You could try Hitchhiker's guide to galaxy. Its scifi but I am always cheerful when I read those books.


Hmmm A Lee Martinez's Too Many Curses is on the edge of what you're asking for. It's about the servant of an evil wizard trying to keep all of the cursed people (who have been change into creatures and items and monsters) in his castle happy and healthy in his absence. It's got the miserable scary castle and (as the title says) a ridiculous number of curses and the spirit of genuine helpfulness.
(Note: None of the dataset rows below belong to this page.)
Lemma wallet_completes e state input userId origin log badges : reachable walletPlugin state →
  walletHandleStep e state input userId origin = (log, Ok (HComplete badges)) →
  ∃ chain raw address drawn t c signature,
    chain ∈ WALLET_CHAINS ∧ normalizeWalletAddress chain raw = Some address ∧ buildWalletChallenge chain address drawn t = Some c ∧
    walletIsChallengeExpired (wc_expiresAt c) (we_now e) = false ∧ wallet_verified e chain address (wc_message c) signature ∧
    badges = (buildWalletBadges e chain address).1.
Proof.
  intros Hr%wallet_states H. unfold walletHandleStep in H. destruct (bool_decide (st_id (wz_currentStep state) = WALLET_STEP_FORM)) eqn:Ef.
  { destruct (safeParse _ _) as [parsed|]; [|done]. destruct (negb _); [done|]. destruct (normalizeWalletAddress _ _); [|done]. by destruct (buildWalletChallenge _ _ _ _). }
  bool_hyps. destruct Hr as [?|(chain & raw & address & drawn & t & c & Hn & Hc & Hd)]; [done|]. destruct (bool_decide _); [by destruct (bool_decide _)|].
  destruct (bool_decide _); [|done].
  assert (dataString "chain" state = chain ∧ dataString "address" state = address ∧ dataString "message" state = wc_message c ∧
          dataString "expiresAt" state = wc_expiresAt c) as (D1 & D2 & D3 & D4) by (unfold dataString; rewrite Hd; done). rewrite D1, D2, D3, D4 in H.
  destruct (bool_decide (chain ∈ WALLET_CHAINS)) eqn:Ec; [|done]. bool_hyps. cbn [negb] in H. destruct (_ || _); [done|].
  destruct (walletIsChallengeExpired _ _) eqn:Ex; [done|]. destruct (safeParse _ _) as [parsed|]; [|done].
  exists chain, raw, address, drawn, t, c, (member "signature" parsed). unfold wallet_verified.
  destruct (bool_decide (chain = "ethereum")) eqn:Ee.
  - destruct (verifyEthereumSignature _ _ _ _) eqn:Ev; [|done]. cbn [negb] in H. destruct (buildWalletBadges e chain address) as [bs events]. injection H as _ <-. done.
  - destruct (verifyBitcoinSignature _ _ _ _) eqn:Ev; [|done]. cbn [negb] in H. destruct (buildWalletBadges e chain address) as [bs events]. injection H as _ <-. done.
Qed.

Lemma wallet_passes isEmail e state input userId origin log badges : reachable walletPlugin state →
  walletHandleStep e state input userId origin = (log, Ok (HComplete badges)) → all_pass isEmail ["wallet-control"; "wallet-age"; "onchain-event"] badges.
Proof.
  intros Hr H. destruct (wallet_completes _ _ _ _ _ _ _ Hr H) as (chain & raw & address & drawn & t & c & sig & Hc & Hn & _ & _ & _ & ->).
  assert (∀ word, word ∈ WALLET_CHAINS ++ ONCHAIN_EVENTS → bool_decide (word = address) = false) as Hw.
  { intros word Hin. apply bool_decide_eq_false_2. by eapply address_is_no_word. }
  assert (chain ∈ WALLET_CHAINS ++ ONCHAIN_EVENTS) as Hc' by (apply elem_of_app; by left).
  unfold buildWalletBadges. cbn [fst]. split; [done|]. intros b [-> | [Hb|Hb]%elem_of_app]%elem_of_cons.
  - split; [by left|]. split; [done|]. split; [|right; left; unfold badge; cbn [is_badge bi_claims]; rewrite appears_other, appears_nil by done; cbn; by rewrite Hw].
    left. exists WalletControlClaims, [("chain", JStr chain)]. split; [done|]. unfold WalletControlClaims. by parse_object.
  - apply list_elem_of_fmap in Hb as (event & -> & He). assert (event ∈ ONCHAIN_EVENTS) as Hev.
    { destruct (bool_decide (chain = "ethereum")); [|by apply elem_of_nil in He]. apply list_elem_of_omap in He as ([event' set] & Hin & Heq).
      apply list_elem_of_singleton in Hin. injection Hin as -> _. case_bool_decide; [|done]. injection Heq as <-. by left. }
    split; [apply (bool_decide_unpack _); done|]. split; [done|].
    split; [|right; left; unfold badge; cbn [is_badge bi_claims]; rewrite appears_other, appears_nil by done; cbn; rewrite Hw; [done|apply elem_of_app; by right]].
    left. exists OnchainEventClaims, [("event", JStr event)]. split; [done|]. unfold OnchainEventClaims. by parse_object.
  - destruct (walletAgeBadge _ _ _ _ _) as [b'|] eqn:Ea; [|by apply elem_of_nil in Hb]. apply list_elem_of_singleton in Hb as ->.
    unfold walletAgeBadge in Ea. destruct (fetchWalletFirstTxDate _ _ _); [|done]. cbn [mbind option_bind] in Ea.
    destruct (highestBucket _ _) as [n|] eqn:E; [|done]. injection Ea as <-. apply highestBucket_in in E as [E _].
    split; [apply (bool_decide_unpack _); done|]. split; [done|].
    split; [|right; left; unfold badge; cbn [is_badge bi_claims]; rewrite !appears_other, appears_nil by done; cbn; by rewrite Hw].
    left. exists WalletAgeClaims, [("chain", JStr chain); ("olderThanMonths", JNum n)]. split; [done|]. unfold WalletAgeClaims. by parse_object.
Qed.

(** ** Every plugin *)

(** C4: What a plugin hands over, the wizard can issue. For every plugin of the registry and every state it led a
    user to, a step that completes hands over at least one badge; each has a type of the plugin's manifest, its
    attributes are its claims, its claims pass the schema of its type, and its anchor does not occur in them unless
    the badge declares so, or the account's public handle is its immutable id. The exceptions of the schemas are an
    address whose normal form is no address any more, and an invite code with an empty label. *)
Theorem plugin_badges_pass isEmail w m e state input userId origin log badges :
  EmailTest isEmail → m ∈ PLUGINS isEmail w → reachable m state →
  pm_handle m e state input userId origin = (log, Ok (HComplete badges)) → all_pass isEmail (pm_badgeTypes m) badges.
Proof.
  intros HE Hm Hr H. unfold PLUGINS in Hm.
  repeat (apply elem_of_cons in Hm as [-> | Hm]; [cbn [pm_env pm_handle pm_badgeTypes emailDomainPlugin emailExactPlugin dnsTxtPlugin githubPlugin googlePlugin redditPlugin
    steamPlugin hackernewsPlugin instagramPlugin youtubePlugin walletPlugin inviteCodePlugin tlsnAttestationPlugin publicKeyPlugin] in *|]).
  - by eapply email_domain_passes.
  - by eapply email_exact_passes.
  - by eapply dns_passes.
  - by eapply github_passes.
  - by eapply google_passes.
  - by eapply reddit_passes.
  - by eapply steam_passes.
  - by eapply hn_passes.
  - by eapply instagram_passes.
  - by eapply youtube_passes.
  - by eapply wallet_passes.
  - by eapply invite_passes.
  - by eapply tlsn_passes.
  - by eapply key_passes.
  - by apply elem_of_nil in Hm.
Qed.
I have to agree. If you are looking for someone helping to pull others out of hard situation that is depressive, handled in a fun way this is a good recommendation. If you are looking for a deeper book with real depression, maybe not. Side note I recommended this book to my niece, 13 yrs old. She hasn't tried yet so can't help there.
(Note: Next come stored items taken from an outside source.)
(** The wrapper for an input that is already typed; [valid] says that its strings are not empty. *)
Definition adminTyped {A} (auth : option Session) (valid : bool) (handler : Session → thread AdminDB (AdminResult A)) :
    thread AdminDB (AdminResult A) :=
  session ← read (fun db => requireAdmin auth (ad_users db));
  match session with
  | Err _ => mret (ARefused "Not authorized")
  | Ok session => if negb valid then mret (ARefused (aw_minIssue w)) else handler session
  end.

Definition set_sybil (weight : Z) (category : string) (row : BadgeWeight) : BadgeWeight :=
  {| bw_sybilWeight := weight; bw_recoveryWeight := bw_recoveryWeight row; bw_pendingRecoveryWeight := bw_pendingRecoveryWeight row;
     bw_recoveryEffectiveAt := bw_recoveryEffectiveAt row; bw_category := category; bw_allowSoloRecovery := bw_allowSoloRecovery row |}.

Definition with_tables (weights : gmap (string * string) BadgeWeight) (categories : gmap string Z) (buckets : option Cutoffs) (c : ConfigDB) : ConfigDB :=
  {| db_weights := weights; db_categories := categories; db_buckets := buckets; db_recovery := db_recovery c; db_group := db_group c; SybilConfig.db_audit := SybilConfig.db_audit c |}.

(** [badgeWeight.update] and [sybilCategory.update]; a missing row throws. *)
Definition sybilWeightTx (key : string * string) (weight : Z) (category : string) (db : AdminDB) : bool * AdminDB :=
  let c := ad_config db in
  match db_weights c !! key with
  | Some row => (true, with_sybil (with_tables (<[key := set_sybil weight category row]> (db_weights c)) (db_categories c) (db_buckets c) c) db)
  | None => (false, db)
  end.
Definition capTx (name : string) (cap : Z) (db : AdminDB) : bool * AdminDB :=
  let c := ad_config db in
  match db_categories c !! name with
  | Some _ => (true, with_sybil (with_tables (db_weights c) (<[name := cap]> (db_categories c)) (db_buckets c) c) db)
  | None => (false, db)
  end.

Definition updateSybilWeight (auth : option Session) (badgeType qualifier : string) (sybilWeight : Q) (category : string) :
    thread AdminDB (AdminResult unit) :=
  adminTyped auth (negb (bool_decide (badgeType = "") || bool_decide (qualifier = "") || bool_decide (category = ""))) (fun session =>
    existing ← read (fun db => db_weights (ad_config db) !! (badgeType, qualifier));
    categoryRow ← read (fun db => db_categories (ad_config db) !! category);
    match existing with
    | None => mret (ARefused ("Unknown weight row: " +:+ badgeType +:+ " / " +:+ qualifier))
    | Some existing =>
        if bool_decide (categoryRow = None) then mret (ARefused ("Unknown category: " +:+ category))
        else
          let toWeight := clampFloor sybilWeight in
          if (toWeight =? bw_sybilWeight existing) && bool_decide (category = bw_category existing) then mret (AOk tt)
          else
            updated ← act (sybilWeightTx (badgeType, qualifier) toWeight category);
            if negb updated then mret (AThrown "update") else audited session "admin.sybil_weights.updated" tt
    end).

Definition updateSybilCategoryCap (auth : option Session) (name : string) (cap : Q) : thread AdminDB (AdminResult unit) :=
  adminTyped auth (negb (bool_decide (name = ""))) (fun session =>
    let cap := clampFloor cap in
    existing ← read (fun db => db_categories (ad_config db) !! name);
    match existing with
    | None => mret (ARefused ("No category " +:+ QUOTE +:+ name +:+ QUOTE))
    | Some existing =>
        if existing =? cap then mret (AOk tt)
        else
          updated ← act (capTx name cap);
          if negb updated then mret (AThrown "update") else audited session "admin.sybil_category.cap_updated" tt
    end).

Record CutoffsInput := { bi_1 : Q; bi_2 : Q; bi_3 : Q; bi_4 : Q; bi_3Cats : Q; bi_4Cats : Q }.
You my friend are looking for the Stormlight Archive. Kaladin is One Sad Boi and he regualrly deals with depression and is often helped by friends.


There's definitely some of that in the Hands of the Emperor by Victoria Goddard, but I'm not sure it's the best entry point into fantasy for most. Great book, though


It’s more strangers pulling them out of it, but Dragonslayer by Duncan M Hamilton and the Bone Ships by R.J. Barker both have the main characters in a pretty low place at the beginning of the book, and are pulled out of it when, in both cases actually, they have to go hunt the first dragon seen in centuries


*Gone South* by Robert McCammon (oddball crime novel, a bit grisly, but also hopeful like a lot of McCammon's work) *The Drowning Girl* by Caitlin Kiernan (claustrophobic post-modern gothic novel about spiralling inwards due to mental illness and finding a way out again)
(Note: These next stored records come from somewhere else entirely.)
(* ===== verification/GroupProofs.v ===== *)
(** * Groups: properties *)

From S2P Require Import Prelude Threads Matching Policy Selection RateLimit Registry Claims Vc Pairwise.
From S2P Require Import SybilScore Session SybilConfig OidcAuthorize Bitstring Interleave StatusList OidcFlow.
From S2P Require Import Disclosure Issuance Groups.

Open Scope Z_scope.
Open Scope minister_scope.

(** ** The invariant *)

(** Every group has exactly one owner, the user its row names; memberships belong to groups;
    slugs and membership ids are unique, and every id in use was drawn. *)
Record groups_ok (db : GroupDB) : Prop := {
  go_owner : ∀ g r, gd_groups db !! g = Some r → ∃ m, gd_members db !! (g, gr_ownerUserId r) = Some m ∧ gm_role m = ROwner;
  go_member : ∀ g u m, gd_members db !! (g, u) = Some m →
    ∃ r, gd_groups db !! g = Some r ∧ (gm_role m = ROwner → u = gr_ownerUserId r);
  go_slug : ∀ g g' r r', gd_groups db !! g = Some r → gd_groups db !! g' = Some r' → gr_slug r = gr_slug r' → g = g';
  go_born : ∀ g r, gd_groups db !! g = Some r → g ∈ gd_born db;
  go_drawn : ∀ k m, gd_members db !! k = Some m → gm_id m ∈ gd_born db;
  go_ids : ∀ k k' m m', gd_members db !! k = Some m → gd_members db !! k' = Some m' → gm_id m = gm_id m' → k = k';
}.

(** What no action changes: an id is drawn once, a group keeps its slug and owner until it is
    deleted, and is never back. *)
Record group_step (db db' : GroupDB) : Prop := {
  gs_born : gd_born db ⊆ gd_born db';
  gs_dead : ∀ g, g ∈ gd_born db → gd_groups db !! g = None → gd_groups db' !! g = None;
  gs_same : ∀ g r, g ∈ gd_born db → gd_groups db !! g = Some r → gd_groups db' !! g = None ∨
    ∃ r', gd_groups db' !! g = Some r' ∧ gr_slug r' = gr_slug r ∧ gr_ownerUserId r' = gr_ownerUserId r;
}.
Record keeps_views (db db' : ShareDB) : Prop := {
  kv_grow : links_grow db db';
  kv_unique : unique_ids db → unique_ids db';
  kv_views : sd_views db' = sd_views db;
}.

#[export] Instance keeps_views_preorder : PreOrder keeps_views.
Proof. split; [by split|]. intros a b c [] []; split; [by etrans|auto|congruence]. Qed.

Lemma same_links_keep db db' : sd_links db' = sd_links db → sd_views db' = sd_views db → keeps_views db db'.
Proof. intros Hl Hv. split; [by apply same_links_grow| |done]. unfold unique_ids. by rewrite Hl. Qed.

Lemma createLinkRow_keep token row db : keeps_views db (createLinkRow token row db).2.
Proof.
  split; [apply createLinkRow_grow| |].
  - unfold createLinkRow. destruct (bool_decide (sd_links db !! token ≠ None)); cbn [orb]; [done|].
    destruct (existsb _ _) eqn:Ex; [done|]. intros Hu t t' r r'. cbn [snd with_links sd_links].
    assert (∀ t r, sd_links db !! t = Some r → sk_id r ≠ sk_id row) as Hnew.
    { intros t0 r0 H0 Heq. eapply not_true_iff_false; [exact Ex|]. apply existsb_exists. exists (t0, r0). split.
      - by apply list_elem_of_In, elem_of_map_to_list.
      - by apply bool_decide_eq_true_2. }
    intros [[<- <-]|[? H1]]%lookup_insert_Some [[<- <-]|[? H2]]%lookup_insert_Some Heq; try done.
    + by destruct (Hnew _ _ H2).
    + by destruct (Hnew _ _ H1).
    + by eapply Hu.
  - unfold createLinkRow. by destruct (_ || _).
Qed.

Lemma revokeWhere_keep now id userId db : keeps_views db (revokeWhere now id userId db).2.
Proof.
  split; [apply revokeWhere_grow| |done]. intros Hu t t' r r'. cbn [revokeWhere snd with_links sd_links].
  rewrite !lookup_fmap. intros (r1 & H1 & ->)%fmap_Some (r2 & H2 & ->)%fmap_Some Heq. eapply Hu; [done..|].
  by destruct (revokeRow id userId r1), (revokeRow id userId r2).
Qed.

Lemma createShareLink_keep w now auth input origin token id :
  steps_in keeps_views (createShareLink w now auth input origin token id).
Proof.
  unfold createShareLink. apply steps_in_tbind; [apply steps_in_read, _|]. intros session.
  destruct (parseCreate w input) as [data|e]; [|done]. apply steps_in_bind; [apply steps_in_read, _|]. intros owned.
  destruct (negb _); [done|]. destruct (existsb _ owned); [done|].
  apply steps_in_tbind; [apply steps_in_act; intros db; apply createLinkRow_keep|]. intros [].
  apply steps_in_bind; [apply steps_in_write; intros db; by apply same_links_keep|]. intros [].
  apply steps_in_bind; [|done]. destruct (cs_sendToEmail data) as [to|]; [|done].
  apply steps_in_act. intros db. destruct (sw_mail w to); by apply same_links_keep.
Qed.

Lemma revokeShareLink_keep w now auth id : steps_in keeps_views (revokeShareLink w now auth id).
Proof.
  unfold revokeShareLink. apply steps_in_tbind; [apply steps_in_read, _|]. intros session.
  destruct (negb _); [done|]. apply steps_in_bind; [apply steps_in_act; intros db; apply revokeWhere_keep|]. intros n.
  destruct (Nat.eqb n 0); [done|]. apply steps_in_bind; [|done].
  apply steps_in_write. intros db. by apply same_links_keep.
Qed.

Lemma load_keep w now token : steps_in keeps_views (loadShareLinkByToken w now token).
Proof. eapply steps_in_weaken; [|apply load_frame]. intros db db' []. by apply same_links_keep. Qed.

Lemma addView_grow v db : links_grow db (addView v db).
Proof. by apply same_links_grow. Qed.

Lemma keep_grows {A} (t : thread ShareDB A) : steps_in keeps_views t → steps_in links_grow t.
Proof. apply steps_in_weaken. by intros db db' []. Qed.

Lemma respond_grow w rq : steps_in links_grow (respond w rq).
Proof.
  destruct rq as [now allowed auth token|now auth input origin token id|now auth id]; cbn [respond];
    (apply steps_in_bind; [|done]).
  - unfold SharePage. destruct (negb allowed); [done|].
    apply steps_in_tbind; [apply keep_grows, load_keep|]. intros [l|]; [|done].
    apply steps_in_bind; [apply steps_in_read, _|]. intros session.
    destruct (_ && _); (apply steps_in_bind; [apply steps_in_write, addView_grow|done]).
  - apply keep_grows, createShareLink_keep.
  - apply keep_grows, revokeShareLink_keep.
Qed.

(** A page for a dead link shows nothing. *)
Lemma SharePage_dead w now allowed auth token db0 r0 :
  sd_links db0 !! token = Some r0 → linkDead now r0 = true →
  stays (links_grow db0) (fun r => ∀ link, r ≠ Ok (Shown link)) (SharePage w now allowed auth token).
Proof.
  intros Hr0 Hd. unfold SharePage. destruct (negb allowed); [done|]. apply stays_tbind.
  unfold loadShareLinkByToken. apply stays_bind, stays_read. intros db Hg.
  destruct (Hg _ _ Hr0) as (r & -> & Hs). by rewrite (dead_grows _ _ _ Hs Hd).
Qed.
Hm.... maybe Howl's Moving Castle by Jones?


This is *100% not what you're looking for right now and you should not give it to her*, but you should throw **Mexican Gothic** at her once she's old enough. Extremely similar premise, extremely similar setting, but a somewhat happier ending. If you're looking for something more child-friendly along similar lines, **Down Among the Sticks and Bones** by Seanan McGuire has a horror-world backdrop but is much lighter, with more age-appropriate themes of rebuilding and being yourself. It doesn't really have the hero-coming-to-their-depressed friend theme though. If she likes it, it's a decent segue into a whole series. If you're looking strictly for pulling a friend out of madness/depression/addiction, **Fire Logic** by Laurie Marks might be a good choice for her. I think (?) the only content warning is for a bit of (non-graphic, off-page) torture in the first chapter, which the protagonist is rescued from. Not gothic, so the setting isn't a good fit, but it definitely has some of the thematic aspects you're going for.